Laissez moi vous livrer cette analyse qui me semble tout à fait pertinente au regard de situations tant de fois rencontrées dans des entreprises grandes et petites
(Buster)Keaton est attendu là-bas, à la MGM, son contrat est prêt, tout ira bien
(….)On lui promet énormément d’argent, des studios immenses, On lui promet qu’il pourra conserver une partie de son équipe ? On lui accorde un droit de regard sur la mise en scène et le scénario ? Le scénario, s’étonne Buster Keaton. Le scénario, pour lui, ce sont quelques mots qui doivent tenir sur une carte postale. Il faut une bonne idée de départ, ensuite, il faut inventer une bonne fin. Et le milieu se trouve tout seul. C’est ainsi qu’il a fait la plupart de ses films. C’est ainsi qu’il est devenu presque aussi célèbre que Chaplin et Harold Lloyd.
(…) Sur un format carte postale, il note : un type pas très doué s’improvise cameraman.
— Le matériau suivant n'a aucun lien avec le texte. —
(** The part made directly from a sorted block is the one the writer makes. *)
Lemma init_part_of {E} b : wf_ib b -> storable (block_items b) ->
  exists mp b', inmemory_part_init (E := E) b = Ok (mp, b') /\ part_of (E := E) (-5) [b] = Ok mp.
Proof.
  intros Hw Hst. destruct (write_data_ok (E := E) (new_inmemory_part (-5)) b [] [] Hw Hst) as (e & b1 & He & Hei & Hbi & _ & Hwd); try done.
  unfold part_of, inmemory_part_init. cbn [write_blocks]. unfold write_block. rewrite Hwd, bind_Ok.
  unfold write_block_data, marshal_sorted_data in Hwd. unfold marshal_unsorted_data. rewrite sort_items_sorted by (done || apply Hst).
  destruct (update_sorted_spec (E := E) b Hw (sto_sorted _ Hst)) as (cp & Hup & _). rewrite Hup, bind_Ok in *.
  destruct (ib_marshal_data _ [] [] _) as [[[[[sb first] cp'] count] mt]| |] eqn:Hm; [|done..]. rewrite !bind_Ok in *. cbn [w_compress_level new_inmemory_part] in Hm.
  cbv beta zeta. rewrite ?Hm, ?bind_Ok. cbn [new_inmemory_part w_items w_lens must_write w_compress_level] in Hwd. rewrite !bind_Ok in Hwd. injection Hwd as Hbh Hs1 Hs2 Hb1.
  destruct (nonempty_ends (block_items b) (sto_nonempty _ Hst)) as [Hh Hl].
  destruct (block_ends b _ _ Hw Hh Hl) as (it0 & itn & Hi0 & Hin & Hends). cbn [ib_items ib_data]. rewrite (idx_Some _ _ _ Hi0), bind_Ok, (proj1 (Hends E)), bind_Ok.
  rewrite (idx_Some _ _ _ Hin), bind_Ok, (proj2 (Hends E)), bind_Ok. rewrite Hbh.
  pose proof (header_bound e He) as Hbound. rewrite (proj2 (Z.leb_le _ _)) by (unfold MAX_INDEX_BLOCK_SIZE in *; lia). cbn [assert_]. rewrite bind_Ok.
  unfold write_block_header. cbn [w_unpacked_index_block_buf w_mr w_mr_first_item_caught].
  assert (Hfl : forall w : BlockStreamWriter, w_unpacked_index_block_buf w = [] -> flush_index_data (E := E) w = Ok w)
    by (intros w Hb; unfold flush_index_data; by rewrite Hb).
  match goal with |- context [if ?c then flush_index_data ?w else Ok ?w] => assert (Hif : (if c then flush_index_data (E := E) w else Ok w) = Ok w) by (destruct c; [by apply Hfl|done]) end.
  rewrite Hif, bind_Ok. clear Hif Hfl. cbn [w_unpacked_index_block_buf w_mr w_mr_first_item_caught w_compress_level w_metaindex w_index w_items w_lens w_unpacked_metaindex_buf w_items_block_offset w_lens_block_offset w_index_block_offset new_inmemory_part].
  rewrite !bind_Ok. unfold writer_must_close, flush_index_data.
  cbn [w_unpacked_index_block_buf w_mr w_mr_first_item_caught w_compress_level w_metaindex w_index w_items w_lens w_unpacked_metaindex_buf w_items_block_offset w_lens_block_offset w_index_block_offset].
  pose proof (bh_marshal_nonempty (e_bh e)). destruct (Nat.eqb_spec (length (bh_marshal (e_bh e) [])) 0) as [?|_]; [lia|].
  cbn [must_write]. rewrite !bind_Ok. cbn [w_unpacked_index_block_buf w_compress_level w_metaindex w_index w_items w_lens w_unpacked_metaindex_buf must_write].
  rewrite !bind_Ok. cbn [stream_close]. rewrite !bind_Ok. eexists _, _. split; [done|]. rewrite <-Hs1, <-Hs2, <-Hbh. cbn [app from_buffers first_item].
  do 2 f_equal. unfold part_header. cbn [map concat length]. rewrite app_nil_r, length_block_items. done.
Qed.

(** A reader over a block, turned into a part. *)
Lemma init_stored good b : wf_ib b -> storable (block_items b) -> Forall (item_ok good) (block_items b) ->
  exists mp b', inmemory_part_init (E := out_of_fuel) b = Ok (mp, b') /\ stored good mp (block_items b).
Proof.
  intros Hw Hst Hok. destruct (init_part_of (E := out_of_fuel) b Hw Hst) as (mp & b' & Hi & Hp). exists mp, b'. split; [done|].
  exists (-5), [b]. cbn [map concat]. rewrite app_nil_r. split_and!; try done. split; cbn [map concat]; rewrite ?app_nil_r; try done; [by constructor..|apply Hst|].
  revert Hok. apply Forall_weaken. intros x. apply io_nonempty.
Qed.
End Init.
- Très bien , lui dit Nicholas Schenk (président de la MGM). Maintenant, il faut écrire un scénario
- Où sont les gens de mon équipe ? demande Keaton
- Ils sont là
Ils sont là, à la MGM, mais ils ne sont pas forcément disponibles. On les a affectés sur d’autres films que les siens.
En revanche, des divisions d’insectes s’insinuent partout et se mèlent de tout, en premier lieu du scénario. Un parfum d’apitoiement sur soi et de manichéisme tout à fait étranger à Keaton se glisse dans son histoire. Il parvient cependant à ce que Le Cameraman lui ressemble. Le film est un grand succès
- Vous voyez bien s’apprète t’il à dire espérant regagner un peu d’autonomie
- Tu vois, l’interrompt Nicholas Schenk. C’est la preuve que nous avions raison. Nous sommes sur la bonne voie
Nous sommes sur la bonne voie signifie : il faut que nous intervenions davantage
(…) Le film suivant lui ressemble beaucoup, beaucoup moins. (…) Bientôt Keaton n’y est plus pour rien. (…) On l’affuble de costumes ridicules, on le maquille, on le fait chanter, pleurer, danser ? On lui demande de ne pas parler et on l’afflige d’un partenaire débile, un moulin à paroles qui rit à ses propres blagues.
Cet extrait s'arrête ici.